Industry buzz around layoffs in Hewlett-Packard Co.’s sales organization is nothing new, according to Katz. “There’s been no more of it—or less of it—since the announcement of [Fiorina’s] resignation.”

Actual layoffs at HP are also nothing new, either. In an SEC filing last November, HP said it would spend $200 million over the next six months on staff reductions. But the company didn’t pinpoint where those job cuts would be made. After acquiring Compaq in 2002, HP said goodbye to a grand total of more than 17,000 staff positions.

Katz said her company will cope with layoffs at HP through adaptation. HP does not provide sales leads to PKA. “That hasn’t been part of it. But we’ve had access to a lot of talented people in technology, sales, and marketing. We’ve had great partnering with the sales reps,” Katz said. “But if we lose those sales reps, we’ll build relationships with the new reps. All my sales come from collaboration. The relationship is a triangle between us, HP and the customer.”

To read more about customer reaction to changes at HP, click here.

Meanwhile, though, several other HP partners contacted by eWEEK.com said they’ve heard nothing yet about any sales layoffs at HP this time around. Gary Schulman, president of the Americas for Israel-based Followap, theorized that his company is so new as an HP partner that it might not be “in the loop” about personnel and organizational changes.

Followap produces “presence servers” for wireless carriers and telephone companies.
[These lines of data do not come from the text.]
Lemma str_app_assoc s t u : (s +:+ t) +:+ u = s +:+ (t +:+ u).
Proof. induction s as [|a s IH]; [done|]. by rewrite !str_app_cons, IH. Qed.

Lemma starts_with_app p a b : starts_with (p +:+ a) (p +:+ b) = starts_with a b.
Proof.
  induction p as [|c p IH]; [done|]. rewrite !str_app_cons. unfold starts_with in *. simpl.
  by rewrite Ascii.eqb_refl.
Qed.


Lemma str_contains_char_app c s t :
  str_contains_char c (s +:+ t) = str_contains_char c s || str_contains_char c t.
Proof. unfold str_contains_char. by rewrite list_ascii_app, existsb_app. Qed.

Lemma str_forallb_app p s t :
  str_forallb p (s +:+ t) = str_forallb p s && str_forallb p t.
Proof. unfold str_forallb. by rewrite list_ascii_app, forallb_app. Qed.

(** A character outside a class does not occur in a string of that class. *)
Lemma str_forallb_not_in p c s :
  str_forallb p s = true -> p c = false -> str_contains_char c s = false.
Proof.
  unfold str_forallb, str_contains_char. rewrite forallb_forall. intros Hp Hc.
  apply existsb_false. intros x Hx. apply Ascii.eqb_neq. intros <-.
  specialize (Hp _ Hx). congruence.
Qed.

Lemma str_forallb_impl (p q : ascii -> bool) s :
  (forall c, p c = true -> q c = true) -> str_forallb p s = true -> str_forallb q s = true.
Proof. unfold str_forallb. rewrite !forallb_forall. auto. Qed.

(** ** Splitting *)

Lemma split_once_none c s : split_once c s = None <-> str_contains_char c s = false.
Proof.
  unfold str_contains_char. induction s as [|a s IH]; simpl; [done|].
  rewrite Ascii.eqb_sym. destruct (Ascii.eqb c a); simpl; [done|].
  rewrite <- IH. destruct (split_once c s) as [[l r]|]; naive_solver.
Qed.

Lemma split_once_app c l r :
  str_contains_char c l = false -> split_once c (l +:+ String c r) = Some (l, r).
Proof.
  unfold str_contains_char. induction l as [|a l IH]; simpl.
  { by rewrite Ascii.eqb_refl. }
  intros [Ha Hl]%orb_false_iff. rewrite Ascii.eqb_sym, Ha. by rewrite IH.
Qed.

Lemma split_once_some c s l r :
  split_once c s = Some (l, r) -> s = l +:+ String c r /\ str_contains_char c l = false.
Proof.
  unfold str_contains_char. revert l; induction s as [|a s IH]; intros l; simpl; [done|].
  destruct (Ascii.eqb a c) eqn:E.
  { intros [= <- <-]. apply Ascii.eqb_eq in E as ->. done. }
  destruct (split_once c s) as [[l' r']|]; [|done]. intros [= <- <-].
  destruct (IH _ eq_refl) as [-> Hl]. simpl. by rewrite Ascii.eqb_sym, E, Hl.
Qed.

Lemma split_char_none c s : str_contains_char c s = false -> split_char c s = [s].
Proof.
  unfold str_contains_char. induction s as [|a s IH]; simpl; [done|].
  intros [Ha Hs]%orb_false_iff. by rewrite Ascii.eqb_sym, Ha, IH.
Qed.

Lemma split_char_app c l r :
  str_contains_char c l = false -> split_char c (l +:+ String c r) = l :: split_char c r.
Proof.
  unfold str_contains_char. induction l as [|a l IH]; simpl.
  { by rewrite Ascii.eqb_refl. }
  intros [Ha Hs]%orb_false_iff. by rewrite Ascii.eqb_sym, Ha, IH.
Qed.

Lemma strip_prefix_app p s : strip_prefix p (p +:+ s) = Some s.
Proof. induction p as [|a p IH]; simpl; [done|]. by rewrite Ascii.eqb_refl. Qed.

Lemma strip_prefix_some p s r : strip_prefix p s = Some r <-> s = p +:+ r.
Proof.
  split; [|intros ->; apply strip_prefix_app].
  revert s; induction p as [|a p IH]; intros s; simpl; [by intros [= ->]|].
  destruct s as [|b s]; [done|]. destruct (Ascii.eqb a b) eqn:E; [|done].
  apply Ascii.eqb_eq in E as ->. by intros ->%IH.
Qed.

(** ** Trimming *)

(** Printing ASCII characters other than the blank. *)
Definition visible (c : ascii) : bool := let n := byte_of c in ((33 <=? n) && (n <=? 126))%N.

Lemma visible_not_ws1 a : visible a = true -> ws1 a = false.
Proof. unfold visible, ws1. lia. Qed.

Lemma visible_not_ws2_l a b : visible a = true -> ws2 a b = false.
Proof. unfold visible, ws2. lia. Qed.
Definition len (rs : t) : N := foldr (fun r n => Net.len r + n) 0 rs.

(** [taken] is a [BTreeSet<Ipv4Addr>]: a set given by its members. *)
Definition first_free (rs : t) (taken : list N) : option N :=
  List.find (fun a => negb (existsb (N.eqb a) taken)) (flat_map allocatable rs).

Definition is_allocatable (rs : t) (addr : N) : bool :=
  existsb (fun r => Net.is_allocatable r addr) rs.

Definition to_nft (rs : t) : string := join ", " (map Net.to_nft rs).
End Ipv4Ranges.

(** * Lemmas *)

(** What every parsed range satisfies. *)
Definition range_wf (r : Ipv4Range) : Prop :=
  start r <= end_ r /\ end_ r <= u32_max /\ (edges_reserved r = true -> start r + 3 <= end_ r).

Lemma in_addr_range from to a : In a (addr_range from to) <-> from <= a /\ a <= to.
Proof.
  unfold addr_range. rewrite in_map_iff. split.
  - intros (i & <- & Hi%in_seq). lia.
  - intros [Hf Ht]. exists (N.to_nat (a - from)). split; [lia|]. apply in_seq. lia.
Qed.

Lemma in_allocatable r a :
  range_wf r -> (In a (allocatable r) <-> is_allocatable r a = true).
Proof.
  intros (Hse & Hmax & He). unfold allocatable, is_allocatable, contains.
  destruct (edges_reserved r); rewrite in_addr_range; [specialize (He eq_refl)|]; simpl;
    destruct (_ && _) eqn:E; simpl; lia.
Qed.

(** ** The mask *)

Lemma prefix_mask_testbit prefix i :
  prefix <= 32 ->
  N.testbit (prefix_mask prefix) i = (32 - prefix <=? i) && (i <? 32).
Proof.
  intros Hp. unfold prefix_mask. destruct (prefix =? 0) eqn:E.
  { rewrite N.bits_0. lia. }
  change u32_max with (N.ones 32). rewrite N.land_spec.
  destruct (N.lt_ge_cases i 32) as [Hi|Hi].
  - rewrite N.ones_spec_low by done.
    destruct (N.lt_ge_cases i (32 - prefix)) as [Hlt|Hge].
    + rewrite N.shiftl_spec_low by done. lia.
    + rewrite N.shiftl_spec_high' by done. rewrite N.ones_spec_low by lia. lia.
  - rewrite (N.ones_spec_high 32 i) by done. lia.
Qed.

Lemma u32_not_mask prefix :
  prefix <= 32 -> u32_not (prefix_mask prefix) = N.ones (32 - prefix).
Proof.
  intros Hp. apply N.bits_inj. intros i. unfold u32_not. change u32_max with (N.ones 32).
  rewrite N.lxor_spec, prefix_mask_testbit by done.
  destruct (N.lt_ge_cases i 32) as [Hi|Hi].
  - rewrite (N.ones_spec_low 32 i) by done.
    destruct (N.lt_ge_cases i (32 - prefix)) as [Hlt|Hge].
    + rewrite N.ones_spec_low by done. lia.
    + rewrite N.ones_spec_high by done. lia.
  - rewrite !N.ones_spec_high by lia. lia.
Qed.

Lemma land_mask addr prefix :
  addr <= u32_max -> prefix <= 32 ->
  N.land addr (prefix_mask prefix) = addr / 2 ^ (32 - prefix) * 2 ^ (32 - prefix).
Proof.
  intros Ha Hp. rewrite <- N.shiftr_div_pow2, <- N.shiftl_mul_pow2.
  apply N.bits_inj. intros i. rewrite N.land_spec, prefix_mask_testbit by done.
  destruct (N.lt_ge_cases i (32 - prefix)) as [Hlt|Hge].
  { rewrite N.shiftl_spec_low by done. lia. }
  rewrite N.shiftl_spec_high', N.shiftr_spec' by done.
  replace (i - (32 - prefix) + (32 - prefix)) with i by lia.
  destruct (N.lt_ge_cases i 32) as [Hi|Hi]; [lia|].
  replace (N.testbit addr i) with false; [lia|]. symmetry.
  destruct (N.eq_dec addr 0) as [->|Hz]; [apply N.bits_0|].
  apply N.bits_above_log2. apply N.log2_lt_pow2; [lia|].
  apply N.lt_le_trans with (2 ^ 32); [unfold u32_max in Ha; simpl; lia|].
  by apply N.pow_le_mono_r.
Qed.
The company has a direct sales arm, but HP has also been integrating Followap’s servers into larger solutions slated to be sold directly by HP.

Other partners speculated that the reason they haven’t heard about HP job cuts yet is that the people they work with inside HP’s large and complex sales arm aren’t among the layoff victims.

One partner, who specializes in OpenVMS solutions development and integration, said he doesn’t even interface directly with HP’s sales organization.

“Instead of HP sales, I work with technical people at HP who are mostly concentrated these days in Nashua, N.H.,” said Mario Abruzzi, a partner at Framework Solutions LLP. Additionally, in implementations involving hardware sales, Framework works directly with another HP partner, which specializes in hardware.

If a more sweeping reorganization at HP is around the corner, the impact on partners will depend on just how HP restructures itself, partners concur.

“We’d only be affected if HP decided that it wanted to get out of the software business—or that it didn’t want to do anything with the [OpenVMS] product line,” Abruzzi said.

“If HP sold the part of the company we’re dealing with, then we’d probably start working with whoever else bought it,” Schulman echoed.

HP’s selection of a new CEO is the move that will have the greatest effect on HP partners, according to JDMI’s Marks.

But from the names being bandied about, Marks isn’t all that optimistic. “It all starts at the top. I’m really hoping that the board chooses someone who can see the benefits of making better use of the channel. But from the list of candidates I’ve been hearing about—[Michael] Cappellas, Ed Zander, [Kevin] Rollins—none of those guys is known as particularly channel-friendly,” the reseller told eWEEK.com.